13. De rechtbank is van oordeel dat met de invoering van artikel 3.136, derde lid, van de Wet IB 2001 in reactie op bovenvermeld arrest, de wetgever weliswaar een andere fictie in de nationale wetgeving heeft geïntroduceerd dan de fictie zoals opgenomen in artikel 3.83 van de Wet IB 2001, maar dat nog immer sprake is van strijd met de goede (verdrags)trouw aangezien wederom door een eenzijdige nationale wetswijziging het toewijzingsartikel in het Verdrag van zijn werking wordt ontdaan. Immers, Nederland haalt ook met artikel 3.136, derde lid, van de Wet IB 2001 de heffingsrechten naar zich toe over een pensioenaanspraak die onvoorwaardelijk is toegekend, terwijl de aanspraak vanaf het moment van toekenning wordt bestreken door het pensioenartikel en niet is voorzien in een bronstaatheffing. Hierin schuilt ook het verschil met de door verweerder ter onderbouwing van zijn standpunt aangehaalde casus die heeft geleid tot het arrest van de Hoge Raad van 7 december 2001 (ECLI:NL:HR:2001:AD6774). De Hoge Raad oordeelde daarin dat het terugnemen van lijfrentepremieaftrek in de vorm van negatieve persoonlijke verplichtingen niet in strijd kwam met verdragsbepalingen aangezien de aftrek onder de Nederlandse fiscale wetgeving was verleend onder de voorwaarde dat de lijfrenteovereenkomst op de daarin overeengekomen wijze werd uitgevoerd. Anders dan in het onderhavige geval was er dus geen sprake van een onvoorwaardelijke toekenning van de aftrek, maar was van aanvang af reeds sprake van een voorwaardelijke toekenning waarbij in de Nederlandse fiscale wetgeving ook direct was voorzien in een latere terugneming van de aftrek in het geval niet aan de voorwaarden zou worden voldaan.
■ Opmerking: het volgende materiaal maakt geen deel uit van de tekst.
Lemma lineage_head fuel h p cs :
  lineage fuel h p = Some cs → ∃ c rest, cs = c :: rest ∧ h !! p = Some c.
Proof.
  destruct fuel; [discriminate|]. cbn [lineage].
  destruct (h !! p) as [c|]; [|discriminate]. cbn [mbind option_bind].
  destruct (Parent c) as [parent|].
  - destruct (lineage fuel h parent); [|discriminate]. intros [= <-]. eauto.
  - intros [= <-]. eauto.
Qed.

Lemma lineage_mono fuel fuel' h p cs :
  fuel ≤ fuel' → lineage fuel h p = Some cs → lineage fuel' h p = Some cs.
Proof.
  revert fuel' p cs. induction fuel as [|fuel IH]; intros fuel' p cs Hle; [discriminate|].
  destruct fuel' as [|fuel']; [lia|]. cbn [lineage].
  destruct (h !! p) as [c|]; [|discriminate]. cbn [mbind option_bind].
  destruct (Parent c) as [parent|]; [|auto].
  destruct (lineage fuel h parent) as [l|] eqn:E; [|discriminate].
  rewrite (IH fuel' parent l) by (lia || exact E). auto.
Qed.

Lemma merge_flags_nil F : merge_flags F [] = F.
Proof. reflexivity. Qed.

Lemma merge_step F (c : Command W) :
  (if 0 <? Size (PersistentFlags c)
   then merge_flags F (flags (PersistentFlags c)) else F)
  = merge_flags F (flags (PersistentFlags c)).
Proof.
  unfold Size. destruct (flags (PersistentFlags c)); reflexivity.
Qed.

Lemma rmerge_registry_lineage fuel h this me F cmd cs :
  h !! this = Some me →
  extends (PersistentFlags me) F →
  lineage fuel h cmd = Some cs →
  rmerge_registry fuel h this me F cmd = Some (merge_all F cs).
Proof.
  intros Hme. revert F cmd cs. induction fuel as [|fuel IH]; intros F cmd cs HF; [discriminate|].
  cbn [lineage rmerge_registry].
  destruct (decide (cmd = this)) as [->|Hne].
  - rewrite Hme. cbn [mbind option_bind].
    change (PersistentFlags (set_PersistentFlags me F)) with F.
    change (Parent (set_PersistentFlags me F)) with (Parent me).
    assert (HF1 : (if 0 <? Size F then merge_flags F (flags F) else F) = F).
    { destruct (0 <? Size F); [apply merge_flags_absorbed, absorbs_self | reflexivity]. }
    assert (HF2 : merge_flags F (flags (PersistentFlags me)) = F).
    { apply merge_flags_absorbed. eapply absorbs_extends; [apply absorbs_self | exact HF]. }
    rewrite HF1. destruct (Parent me) as [parent|].
    + destruct (lineage fuel h parent) as [l|] eqn:E; [|discriminate].
      intros [= <-]. cbn [fold_left]. rewrite HF2. apply IH; assumption.
    + intros [= <-]. cbn [fold_left]. rewrite HF2. reflexivity.
  - destruct (h !! cmd) as [c|]; [|discriminate]. cbn [mbind option_bind].
    rewrite merge_step. destruct (Parent c) as [parent|].
    + destruct (lineage fuel h parent) as [l|] eqn:E; [|discriminate].
      intros [= <-]. cbn [fold_left]. apply IH; [|exact E].
      eapply extends_trans; [exact HF | apply merge_flags_extends].
    + intros [= <-]. reflexivity.
Qed.

Lemma Lookup_merge_all F cs (name : string) :
  Lookup (merge_all F cs) name
  = match Lookup F name with
    | Some flag => Some flag
    | None => declared_by name cs
    end.
Proof.
  revert F. induction cs as [|c cs IH]; intros F; cbn [fold_left declared_by].
  - destruct (Lookup F name); reflexivity.
  - rewrite IH, Lookup_merge_flags.
    destruct (Lookup F name); [reflexivity|].
    unfold Lookup. destruct (List.find _ (flags (PersistentFlags c))); reflexivity.
Qed.

Lemma merge_all_prefix F cs :
  ∃ added, flags (merge_all F cs) = flags F ++ added
           ∧ (∀ f, In f added → ∃ c, In c cs ∧ In f (flags (PersistentFlags c)))
           ∧ ContinueOnError (merge_all F cs) = ContinueOnError F.
Proof.
  revert F. induction cs as [|c cs IH]; intros F; cbn [fold_left].
  - exists []. rewrite app_nil_r. split; [reflexivity|]. split; [intros f []|reflexivity].
  - destruct (IH (merge_flags F (flags (PersistentFlags c)))) as (added & Hfl & Hin & Hc).
    destruct (merge_flags_prefix F (flags (PersistentFlags c))) as (first & Hfl1 & Hin1 & Hc1).
    exists (first ++ added). split; [|split].
    + rewrite Hfl, Hfl1, <- app_assoc. reflexivity.
    + intros f Hf. apply in_app_or in Hf as [Hf|Hf].
      * exists c. split; [left; reflexivity | auto].
      * destruct (Hin f Hf) as (c' & Hc' & Hf'). exists c'. split; [right|]; assumption.
    + congruence.
Qed.

Lemma merge_all_NoDup F cs :
  NoDup (FlagLong <$> flags F) → NoDup (FlagLong <$> flags (merge_all F cs)).
Proof.
  revert F. induction cs as [|c cs IH]; intros F HF; [exact HF|].
  cbn [fold_left]. apply IH, merge_flags_NoDup, HF.
Qed.

Lemma MergePersistentFlags_lineage fuel h this cs :
  lineage fuel h this = Some cs →
  ∃ me rest,
    cs = me :: rest ∧ h !! this = Some me
    ∧ MergePersistentFlags fuel h this
      = Some (<[this := set_PersistentFlags me (merge_all (PersistentFlags me) cs)]> h).
Proof.
  intros Hlin. destruct (lineage_head _ _ _ _ Hlin) as (me & rest & -> & Hme).
  exists me, rest. split; [reflexivity|]. split; [exact Hme|].
  rewrite (MergePersistentFlags_registry _ _ _ _ Hme).
  rewrite (rmerge_registry_lineage fuel h this me _ this _ Hme (extends_refl _) Hlin).
  reflexivity.
Qed.

(** X15: [MergePersistentFlags] on a command with a finite line of ancestors
    writes nothing but the persistent registry of that command.  The flags
    the registry had stay where they were; every flag appended is a
    persistent flag of the command or of an ancestor; no long name becomes
    duplicated. *)
Theorem MergePersistentFlags_frame fuel h this cs :
  lineage fuel h this = Some cs →
  ∃ me added,
    h !! this = Some me
    ∧ MergePersistentFlags fuel h this
      = Some (<[this := set_PersistentFlags me
                          {| flags := flags (PersistentFlags me) ++ added;
                             ContinueOnError := ContinueOnError (PersistentFlags me) |}]> h)
    ∧ (∀ f, In f added → ∃ c, In c cs ∧ In f (flags (PersistentFlags c)))
    ∧ (NoDup (FlagLong <$> flags (PersistentFlags me))
       → NoDup (FlagLong <$> (flags (PersistentFlags me) ++ added))).
Proof.
  intros Hlin.
  destruct (MergePersistentFlags_lineage _ _ _ _ Hlin) as (me & rest & -> & Hme & Hrun).
  destruct (merge_all_prefix (PersistentFlags me) (me :: rest)) as (added & Hfl & Hin & Hc).
  exists me, added. split; [exact Hme|].
  assert (HF : merge_all (PersistentFlags me) (me :: rest)
               = {| flags := flags (PersistentFlags me) ++ added;
                    ContinueOnError := ContinueOnError (PersistentFlags me) |}).
  { destruct (merge_all _ _) as [fl coe]. cbn in Hfl, Hc. congruence. }
  split; [rewrite Hrun, HF; reflexivity|]. split; [exact Hin|].
  intros Hnd. rewrite <- Hfl. apply merge_all_NoDup, Hnd.
Qed.

Lemma FullFlags_lookup fuel h this cs :
  lineage fuel h this = Some cs →
  ∃ me h' F,
    h !! this = Some me
    ∧ FullFlags fuel h this = Some (h', F)
    ∧ (∀ name, Lookup F name
               = match Lookup (LocalFlags me) name with
                 | Some flag => Some flag
                 | None => declared_by name cs
                 end)
    ∧ ContinueOnError F = ContinueOnError (LocalFlags me).
Proof.
  intros Hlin.
  destruct (MergePersistentFlags_lineage _ _ _ _ Hlin) as (me & rest & -> & Hme & Hrun).
  eexists me, _, _. split; [exact Hme|]. split.
  { unfold FullFlags. rewrite Hrun. cbn [mbind option_bind].
    rewrite lookup_insert_eq. reflexivity. }
  split.
  - intros name. rewrite Lookup_merge_flags.
    cbn [PersistentFlags LocalFlags set_PersistentFlags].
    destruct (Lookup (LocalFlags me) name); [reflexivity|].
    change (List.find _ (flags ?X)) with (Lookup X name).
    rewrite Lookup_merge_all. cbn [declared_by].
    destruct (Lookup (PersistentFlags me) name); reflexivity.
  - destruct (merge_flags_prefix (LocalFlags me)
                (flags (PersistentFlags (set_PersistentFlags me
                   (merge_all (PersistentFlags me) (me :: rest))))))
      as (added & _ & _ & Hc).
    exact Hc.
Qed.

(** X16: How [FullFlags] resolves a long name on a command with a finite line
    of ancestors: to the local flag of that name; failing that, to the
    persistent flag of that name of the command itself or else of its
    nearest ancestor that has one.  [ContinueOnError] is the one of the
    local registry. *)
Theorem FullFlags_resolution fuel h this cs :
  lineage fuel h this = Some cs →
  ∃ me h' F,
    h !! this = Some me
    ∧ FullFlags fuel h this = Some (h', F)
    ∧ (∀ name, Lookup F name
               = match Lookup (LocalFlags me) name with
                 | Some flag => Some flag
                 | None => declared_by name cs
                 end)
    ∧ ContinueOnError F = ContinueOnError (LocalFlags me).
Proof. exact (FullFlags_lookup fuel h this cs). Qed.

End Lineage_facts.

Section Inherited_facts.

Context {W : Type}.

Local Abbreviation heap := (gmap ptr (Command W)).

Implicit Types (h : heap) (cs : list (Command W)).

Local Abbreviation merge_all R l :=
  (fold_left (λ acc d, merge_flags acc (flags (PersistentFlags d))) l R).

Lemma InheritedFlags_rmerge_lineage fuel h (R : Flags W) cmd cs :
  lineage fuel h cmd = Some cs →
  InheritedFlags_rmerge fuel h R cmd = Some (merge_all R (gated cs)).
Proof.
  revert R cmd cs. induction fuel as [|fuel IH]; intros R cmd cs; [discriminate|].
  cbn [lineage InheritedFlags_rmerge].
  destruct (h !! cmd) as [c|]; [|discriminate]. cbn [mbind option_bind].
  destruct (Parent c) as [parent|].
  - destruct (lineage fuel h parent) as [l|] eqn:E; [|discriminate].
    intros [= <-]. cbn [gated]. destruct (0 <? Size (PersistentFlags c)); [|reflexivity].
    cbn [fold_left]. apply IH, E.
  - intros [= <-]. cbn [gated]. destruct (0 <? Size (PersistentFlags c)); reflexivity.
Qed.

Lemma declared_by_gated (name : string) cs :
  is_Some (declared_by name (gated cs)) → is_Some (declared_by name cs).
Proof.
  induction cs as [|c cs IH]; [intros [? [=]]|]. cbn [gated declared_by].
  destruct (0 <? Size (PersistentFlags c)); [|intros [? [=]]].
  cbn [declared_by]. destruct (Lookup (PersistentFlags c) name); [eauto | exact IH].
Qed.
14. Het oordeel onder 13 zou nog anders kunnen luiden in het geval uit de totstandkomingsgeschiedenis van het Verdrag of uit andere bronnen kenbaar is dat de andere verdragsluitende partij heeft aanvaard dat het wijzigen of invoeren van het nationale voorschrift een andere verdeling van de heffingsbevoegdheid oplevert dan uit het Verdrag voortvloeit (vgl. Hoge Raad 18 november 2016, ECLI:NL:HR:2016:2497).

15. De rechtbank stelt vast dat ten tijde van de totstandkoming van het Verdrag ten aanzien van pensioenen niet een met artikel 3.136, derde lid, van de Wet IB 2001 vergelijkbare bepaling in de Nederlandse wetgeving was opgenomen en dat door invoering van dit artikel een wezenlijk andere situatie is ontstaan dan die welke ten tijde van het afsluiten van het Verdrag van toepassing was. De invoering van die bepaling kan tot gevolg hebben dat dubbele belastingheffing ontstaat. Gesteld noch gebleken is dat Israël heeft aanvaard dat de invoering van artikel 3.136, derde lid, van de Wet IB 2001 een andere verdeling van de heffingsbevoegdheid oplevert of tot dubbele belastingheffing kan leiden.
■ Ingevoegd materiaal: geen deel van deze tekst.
(** * py-books-scraper: a shallow embedding of [scrape_books.py] and
      [export_first_10.py], and the properties of the crawl, the extractors,
      the price normaliser, the deduplicating store path and the export.

    Conventions of the embedding.
    - A Python [str] is a [string] holding its UTF-8 bytes; [Optional[T]]
      is [option T], with [None] for Python's [None].
    - A [float] is represented by the exact decimal number that [float()]
      rounds to the nearest double: a rational whose denominator is a power
      of ten.
    - The SQLite table [libros] is the list of its rows in insertion order,
      as the database file holds them; the rows a connection has inserted
      and not yet committed are kept apart, and the connection sees them
      after the rows of the file.
    - Code with effects (logging, HTTP, SQL, console, files) runs in a state
      monad over [Mundo]; what the outside world answers (the parsed HTML
      tree, joined addresses, HTTP bodies, store faults, the clock) is a
      variable of the section that holds the crawler.
    - A call that may raise returns an [option], with [None] for the
      exception: [ValueError] for [float] and [urljoin], a
      [RequestException] for a GET; the outcome of an INSERT has a type of
      its own. *)

From Stdlib Require Import String Ascii ZArith QArith Lia.
From stdpp Require Import base option list strings pretty gmap sorting.

Local Open Scope string_scope.
Local Open Scope Z_scope.
Local Open Scope list_scope.

(** ** Python strings *)

(** Truth value of an [Optional[str]]: [None] and the empty string are
    false. *)
Definition verdadero (o : option string) : bool :=
  match o with
  | None => false
  | Some s => negb (String.eqb s "")
  end.

(** The string of an [Optional[str]] that Python takes as true: what a
    branch guarded by [if x:] works on. *)
Definition no_vacio (o : option string) : option string :=
  match o with
  | Some s => if String.eqb s "" then None else Some s
  | None => None
  end.

Definition es_digito (c : ascii) : bool :=
  ((48 <=? nat_of_ascii c) && (nat_of_ascii c <=? 57))%nat.

Definition es_punto (c : ascii) : bool := Ascii.eqb c "."%char.

(** [re.sub(r"[^0-9.]", "", s)]: every character outside the class is
    dropped. The bytes of a multi-byte UTF-8 character are all above 127, so
    dropping bytes and dropping code points leave the same string. *)
Fixpoint re_sub_no_numerico (s : string) : string :=
  match s with
  | EmptyString => EmptyString
  | String c s' =>
      if es_digito c || es_punto c
      then String c (re_sub_no_numerico s')
      else re_sub_no_numerico s'
  end.

Definition valor_digito (c : ascii) : Z := Z.of_nat (nat_of_ascii c) - 48.

(** The scan behind [float(numero)] for a string of digits and points:
    [mant] is the number read so far with the point removed, [ndig] the
    count of digits, [frac] the count of digits after the point ([None]
    before any point). A second point and any other character stop the
    scan with [ValueError]. *)
Fixpoint float_scan (mant : Z) (ndig : nat) (frac : option nat) (s : string)
  : option (Z * nat * option nat) :=
  match s with
  | EmptyString => Some (mant, ndig, frac)
  | String c s' =>
      if es_digito c then
        float_scan (10 * mant + valor_digito c) (S ndig) (S <$> frac) s'
      else if es_punto c then
        match frac with
        | None => float_scan mant ndig (Some 0%nat) s'
        | Some _ => None
        end
      else None
  end.

Fixpoint pot10 (k : nat) : positive :=
  match k with
  | O => 1%positive
  | S k' => (10 * pot10 k')%positive
  end.

(** [float(numero)] on the strings [normalizar_precio] hands it, which hold
    only digits and points: [None] stands for [ValueError]. Python accepts
    [digits], [digits.], [.digits] and [digits.digits], and nothing without
    a digit. The value is [mant / 10^frac]. *)
Definition py_float (numero : string) : option Q :=
  match float_scan 0 0 None numero with
  | Some (mant, ndig, frac) =>
      match ndig with
      | O => None
      | S _ => Some (Qmake mant (pot10 (default 0%nat frac)))
      end
  | None => None
  end.

(** ** The world the programs act on *)

(** Severity of a [logging] call. *)
Inductive Nivel := INFO | WARNING | ERROR.

(** Argument of a [logging] call: [logging] keeps the format and its
    arguments apart. [ArgExc] is a caught exception object. *)
Inductive Arg :=
| ArgStr (s : string)
| ArgInt (z : Z)
| ArgNone
| ArgExc.

Definition arg_de (o : option string) : Arg :=
  match o with
  | Some s => ArgStr s
  | None => ArgNone
  end.

Record Entrada := { nivel : Nivel; formato : string; args : list Arg }.

(** A row of the table [libros] as [crear_conexion] declares it. The
    columns [titulo .. categoria] come from the INSERT of [insertar_libro],
    [fila_id] from AUTOINCREMENT and [fila_fecha] from CURRENT_TIMESTAMP. *)
Record Fila := {
  fila_id : Z;
  fila_titulo : string;
  fila_precio : option Q;
  fila_disponibilidad : option string;
  fila_rating : option Z;
  fila_url_imagen : option string;
  fila_descripcion : option string;
  fila_upc : option string;
  fila_categoria : option string;
  fila_fecha : string
}.

(** SQL statements the two programs send to the connection. *)
Inductive Sentencia :=
| CreateTableIfNotExists
| SelectUpc (u : string)
| InsertLibro
| SelectPrimeros10.

Record Mundo := {
  libros : list Fila;          (* table libros of the database file: the
                                  committed rows, in insertion order *)
  secuencia : Z;               (* sqlite_sequence of the file: largest id
                                  of a committed INSERT *)
  pendientes : list Fila;      (* rows inserted in the open transaction of
                                  the connection, not committed *)
  reloj : nat;                 (* external calls (GET, INSERT) issued so far *)
  sql : list Sentencia;        (* statements executed, oldest first *)
  registro : list Entrada;     (* log records, oldest first *)
  pausas : nat;                (* calls of time.sleep *)
  consola : list string;       (* lines printed *)
  archivos : gmap string string (* files written: path to content *)
}.

Definition con_libros (f : list Fila -> list Fila) (w : Mundo) : Mundo :=
  {| libros := f (libros w); secuencia := secuencia w;
     pendientes := pendientes w; reloj := reloj w;
     sql := sql w; registro := registro w; pausas := pausas w;
     consola := consola w; archivos := archivos w |}.
Definition con_secuencia (z : Z) (w : Mundo) : Mundo :=
  {| libros := libros w; secuencia := z;
     pendientes := pendientes w; reloj := reloj w;
     sql := sql w; registro := registro w; pausas := pausas w;
     consola := consola w; archivos := archivos w |}.
Definition con_pendientes (f : list Fila -> list Fila) (w : Mundo) : Mundo :=
  {| libros := libros w; secuencia := secuencia w;
     pendientes := f (pendientes w); reloj := reloj w;
     sql := sql w; registro := registro w; pausas := pausas w;
     consola := consola w; archivos := archivos w |}.
Definition con_reloj (n : nat) (w : Mundo) : Mundo :=
  {| libros := libros w; secuencia := secuencia w;
     pendientes := pendientes w; reloj := n;
     sql := sql w; registro := registro w; pausas := pausas w;
     consola := consola w; archivos := archivos w |}.
Definition con_sql (f : list Sentencia -> list Sentencia) (w : Mundo) : Mundo :=
  {| libros := libros w; secuencia := secuencia w;
     pendientes := pendientes w; reloj := reloj w;
     sql := f (sql w); registro := registro w; pausas := pausas w;
     consola := consola w; archivos := archivos w |}.
Definition con_registro (f : list Entrada -> list Entrada) (w : Mundo) : Mundo :=
  {| libros := libros w; secuencia := secuencia w;
     pendientes := pendientes w; reloj := reloj w;
     sql := sql w; registro := f (registro w); pausas := pausas w;
     consola := consola w; archivos := archivos w |}.
Definition con_pausas (n : nat) (w : Mundo) : Mundo :=
  {| libros := libros w; secuencia := secuencia w;
     pendientes := pendientes w; reloj := reloj w;
     sql := sql w; registro := registro w; pausas := n;
     consola := consola w; archivos := archivos w |}.
Definition con_consola (f : list string -> list string) (w : Mundo) : Mundo :=
  {| libros := libros w; secuencia := secuencia w;
     pendientes := pendientes w; reloj := reloj w;
     sql := sql w; registro := registro w; pausas := pausas w;
     consola := f (consola w); archivos := archivos w |}.
Definition con_archivos (f : gmap string string -> gmap string string)
    (w : Mundo) : Mundo :=
  {| libros := libros w; secuencia := secuencia w;
     pendientes := pendientes w; reloj := reloj w;
     sql := sql w; registro := registro w; pausas := pausas w;
     consola := consola w; archivos := f (archivos w) |}.

(** The table and the sequence as the connection sees them: the rows of
    the file, then the rows of its open transaction, each of which took
    the next id. *)
Definition vista (w : Mundo) : list Fila := libros w ++ pendientes w.
Definition secuencia_vista (w : Mundo) : Z :=
  secuencia w + Z.of_nat (length (pendientes w)).

(** COMMIT: the rows of the open transaction go to the file. *)
Definition confirmar (w : Mundo) : Mundo :=
  con_pendientes (fun _ => [])
    (con_secuencia (secuencia_vista w) (con_libros (fun _ => vista w) w)).

(** A connection without open transaction: one just opened, or one that
    is closed, which rolls back what was pending. *)
Definition sin_transaccion (w : Mundo) : Mundo := con_pendientes (fun _ => []) w.

(** ** The monad of effects *)

Definition M (A : Type) : Type := Mundo -> A * Mundo.

Definition ret {A} (a : A) : M A := fun w => (a, w).
Definition bind {A B} (m : M A) (k : A -> M B) : M B :=
  fun w => let (a, w') := m w in k a w'.
Definition modificar (f : Mundo -> Mundo) : M unit := fun w => (tt, f w).
Definition leer {A} (f : Mundo -> A) : M A := fun w => (f w, w).

Notation "'hacer' x <- m ; k" := (bind m (fun x => k))
  (at level 10, x name, m at level 100, k at level 200,
   format "'[v' 'hacer'  x  <-  m ; '/' k ']'").
Notation "'hacer' ' p <- m ; k" := (bind m (fun x => match x with p => k end))
  (at level 10, p pattern, m at level 100, k at level 200,
   format "'[v' 'hacer'  ' p  <-  m ; '/' k ']'").
Notation "m ;;; k" := (bind m (fun _ => k))
  (at level 100, k at level 200, right associativity).

(** A [for] loop whose body updates the local variables [s]. *)
Fixpoint para_cada {A S} (l : list A) (cuerpo : A -> S -> M S) (s : S) : M S :=
  match l with
  | [] => ret s
  | x :: l' => hacer s' <- cuerpo x s; para_cada l' cuerpo s'
  end.

(** A [for] loop whose body may raise: the exception of a run of the body
    ends the loop and goes on to the caller. *)
Fixpoint para_cada_o {A S} (l : list A) (cuerpo : A -> S -> M (option S))
    (s : S) : M (option S) :=
  match l with
  | [] => ret (Some s)
  | x :: l' =>
      hacer r <- cuerpo x s;
      match r with
      | Some s' => para_cada_o l' cuerpo s'
      | None => ret None
      end
  end.

Definition logging (n : Nivel) (fmt : string) (a : list Arg) : M unit :=
  modificar (con_registro (fun r => r ++ [{| nivel := n; formato := fmt; args := a |}])).

(** ** [normalizar_precio] *)

Definition normalizar_precio (precio_str : option string) : M (option Q) :=
  match no_vacio precio_str with
  | None => ret None
  | Some p =>
      let numero := re_sub_no_numerico p in
      if String.eqb numero "" then ret None
      else
        match py_float numero with
        | Some x => ret (Some x)
        | None =>
            logging WARNING "No se pudo convertir el precio: %s" [ArgStr p];;;
            ret None
        end
  end.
16. De rechtbank is aldus van oordeel dat, gelet op hetgeen hiervoor is overwogen, de toepassing van artikel 3.136, derde lid, van de Wet IB 2001 in verband met de goede verdragstrouw en het bepaalde in artikel 20 van het Verdrag, achterwege dient te blijven. Het subsidiaire standpunt van eiser behoeft dan geen bespreking meer.

17. Gelet op wat hiervoor is overwogen dient het beroep gegrond te worden verklaard.

Proceskosten

18. De rechtbank veroordeelt verweerder in de door eiser gemaakte proceskosten. Deze kosten stelt de rechtbank op grond van het Besluit proceskosten bestuursrecht voor de door een derde beroepsmatig verleende rechtsbijstand vast op € 1.238 (1 punt voor het indienen van het bezwaarschrift met een waarde van € 246, 1 punt voor het indienen van het beroepschrift en 1 punt voor het verschijnen ter zitting met een waarde per punt van € 496 en een wegingsfactor 1).